We applaud the announcement Wednesday from Gov. Rick Snyder and state legislative leaders supporting an offer of $350 million to resolve Detroit’s bankruptcy. It will likely come as welcome news to the Detroit Institute of Arts and city retirees, but it’s already raising cries of a “bailout” elsewhere.
Residents who don’t live in Detroit have good reason to challenge why they should be on the hook. After all, they didn’t elect the politicians who mismanaged the city for decades — underfunding pensions and disregarding other obligations.
But there are good reasons for them and their lawmakers to support this deal. A strong core city is an asset for the entire state. And since Detroit is a constitutional entity of Michigan, like all other cities, the state bears ultimately responsibility for its well-being.
This will still be a tough sell to the Legislature. House and Senate leaders appear on board, but that doesn’t mean their caucuses will join them without considerable convincing.
Here’s the bottom line. It doesn’t benefit anyone in Michigan to have the state’s largest city mired in bankruptcy for an extended period. And it is essential for lawmakers to understand the past is the past. After all, the woes of Detroit and other communities can be partly attributed to shrinking state revenue sharing support. Realistically, Detroit isn’t getting through bankruptcy without state help. It’s a matter of how much the state will have to commit.
The offer of state aid to protect the city’s art collection and boost retiree pensions will match the $330 million already raised by private foundations.
“I think what the foundations did is outstanding, and it set a tone and tenor that there is an opportunity here to have people all come to the table,” Snyder told The Detroit News last week.
He said it’s his goal to have retirees, unions, and the city all to come to a settlement. “Settling this case would be a very good situation in my view, because then we could close a chapter that is 60 years old.” Snyder also said enough money was coming together “to make a real difference for retirees.”
If these foundations and the state are providing this much support, the DIA must also step up. Museum officials have been asked to raise $100 million over 20 years from donors. That’s a challenge, but it’s an essential step for the museum to take.
Detroit pension funds are underfunded by an estimated $3.5 billion. Since pensions are guaranteed in the Michigan constitution, offering this money now could be a smart bargaining tool for the state. Of course, it’s uncertain about how this will play out. U.S. Bankruptcy Judge Steven Rhodes ruled last month that the state’s constitutional protection for pensions doesn’t hold up in federal court. Yet Michigan Attorney General Bill Schuette has vowed to defend the pensions.

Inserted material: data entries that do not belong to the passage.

(** ** Writes and the backend *)

(** C4 (as the code has it).  For a payload that passes validation: when the
    backend call of the light control or of a setpoint raises, the write
    raises to the caller an exception that is not the [Failed] fault and the
    characteristic is left as it was; when the backend call returns, the write
    of any of the four writable characteristics returns, and then the fan
    takes the payload as its value, the light control takes the number as its
    last accepted value and keeps its value, and both setpoints keep their
    value. *)
Theorem write_backend_outcome (bo : byteorder) (be : backend)
    (payload : list Z) :
  forallb is_byte payload = true ->
  (forall (s : store Characteristic) (cmd : pystr),
      utf8_decode payload = Some cmd ->
      FanControlCharacteristic.has_value cmd = true ->
      let r := FanControlCharacteristic.WriteValue be payload s in
      forall u : unit,
        requests_post be (Gr0GBaseUrl ++ "/status/cmds")%string
                      [("cmd"%string, PStr (py_lower cmd))] = Returns u ->
        fst r = Returns tt /\ value (self (snd r)) = payload)
  /\ (forall (s : store LightControlCharacteristic.t) (n : Z),
         py_int payload = Returns n ->
         accepted_state n = true ->
         let r := LightControlCharacteristic.WriteValue be payload s in
         match remote_cmd be [("cmd"%string, PStr (str "setlight"));
                              ("state"%string, PStr (py_lower payload))] with
         | Raises _ =>
           (exists e : exn, fst r = Raises e /\ e <> FailedException)
           /\ self (snd r) = self s
         | Returns _ =>
           fst r = Returns tt
           /\ LightControlCharacteristic.lastValue (self (snd r)) = n
           /\ LightControlCharacteristic.value (self (snd r))
              = LightControlCharacteristic.value (self s)
         end)
  /\ (forall s : store Characteristic,
         length payload = 8%nat ->
         let r :=
           TemperatureSetpointCharacteristic.WriteValue bo be payload s in
         match remote_cmd be
                 [("cmd"%string, PStr (str "temperature_setpoint"));
                  ("value"%string, PFloat (native_to_int bo payload))] with
         | Raises _ =>
           (exists e : exn, fst r = Raises e /\ e <> FailedException)
           /\ self (snd r) = self s
         | Returns _ => fst r = Returns tt /\ self (snd r) = self s
         end)
  /\ (forall (s : store Characteristic) (n : Z),
         struct_unpack_i bo payload = Returns n ->
         let r := HumiditySetpointCharacteristic.WriteValue bo be payload s in
         match remote_cmd be
                 [("cmd"%string, PStr (str "humidity_setpoint"));
                  ("value"%string, PInt n)] with
         | Raises _ =>
           (exists e : exn, fst r = Raises e /\ e <> FailedException)
           /\ self (snd r) = self s
         | Returns _ => fst r = Returns tt /\ self (snd r) = self s
         end).
Proof.
  intros Hb. split; [|split; [|split]].
  - intros s cmd Hd Hv r u Hu. subst r.
    rewrite (run_fan_write be s payload cmd Hb Hd), Hv. cbv zeta.
    rewrite Hu. split; reflexivity.
  - intros s n Hn Hacc r. subst r.
    rewrite (run_light_control_write be s payload Hb). cbv zeta.
    rewrite Hn, Hacc.
    destruct (remote_cmd be _); cbn.
    + repeat split.
    + split; [exists NameError; split; [reflexivity | discriminate]
             | reflexivity].
  - intros s Hlen r. subst r.
    unfold TemperatureSetpointCharacteristic.WriteValue. py_unfold.
    rewrite (py_bytes_ok _ Hb). cbn. unfold struct_unpack_d.
    rewrite Hlen. cbn.
    destruct (remote_cmd be _); cbn.
    + split; [reflexivity | destruct s; reflexivity].
    + split; [exists NameError; split; [reflexivity | discriminate]
             | destruct s; reflexivity].
  - intros s n Hn r. subst r.
    unfold HumiditySetpointCharacteristic.WriteValue. py_unfold.
    rewrite (py_bytes_ok _ Hb). cbn. rewrite Hn. cbn.
    destruct (remote_cmd be _); cbn.
    + split; [reflexivity | destruct s; reflexivity].
    + split; [exists NameError; split; [reflexivity | discriminate]
             | destruct s; reflexivity].
Qed.

Lemma write_backend_outcome_witness :
  self (snd (TemperatureSetpointCharacteristic.WriteValue
               little unreachable (struct_pack_d little double_21_5)
               (Store TemperatureSetpointCharacteristic.init [])))
  = TemperatureSetpointCharacteristic.init
  /\ value (self (snd (FanControlCharacteristic.WriteValue
                         answering (str "ON")
                         (Store FanControlCharacteristic.init []))))
     = str "ON".
Proof.
  split.
  - pose proof (write_backend_outcome little unreachable
                  (struct_pack_d little double_21_5) eq_refl)
      as (_ & _ & H & _).
    exact (proj2 (H (Store TemperatureSetpointCharacteristic.init [])
                    eq_refl)).
  - pose proof (write_backend_outcome little answering (str "ON") eq_refl)
      as (H & _).
    exact (proj2 (H (Store FanControlCharacteristic.init []) (str "ON")
                    eq_refl eq_refl tt eq_refl)).
Defined.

According to one bankruptcy expert, the pensioners’ lawyers will have to weigh whether taking this deal makes more sense than the potential higher payout from appealing the judge’s ruling regarding pension protection and trying to force a full pension pay-off. And it’s uncertain what conditions pensioners will put forward if they accept the offer from the state and foundations.
Some think it may be too soon for the state to commit such a significant sum. “Are we going to bail out pensioners on the hypothetical possibility that Rhodes and other scholars could be wrong?” says Michael LaFaive, fiscal policy director with the Mackinac Center. “It’s too unclear whether the state will really be on the hook.”
But before Detroit can fully begin to rebuild, it must first emerge from bankruptcy. This deal coming from the state and foundations could lead to a settlement that limits the state’s future exposure and provides relief for the DIA and pensioners.
That would benefit the entire state.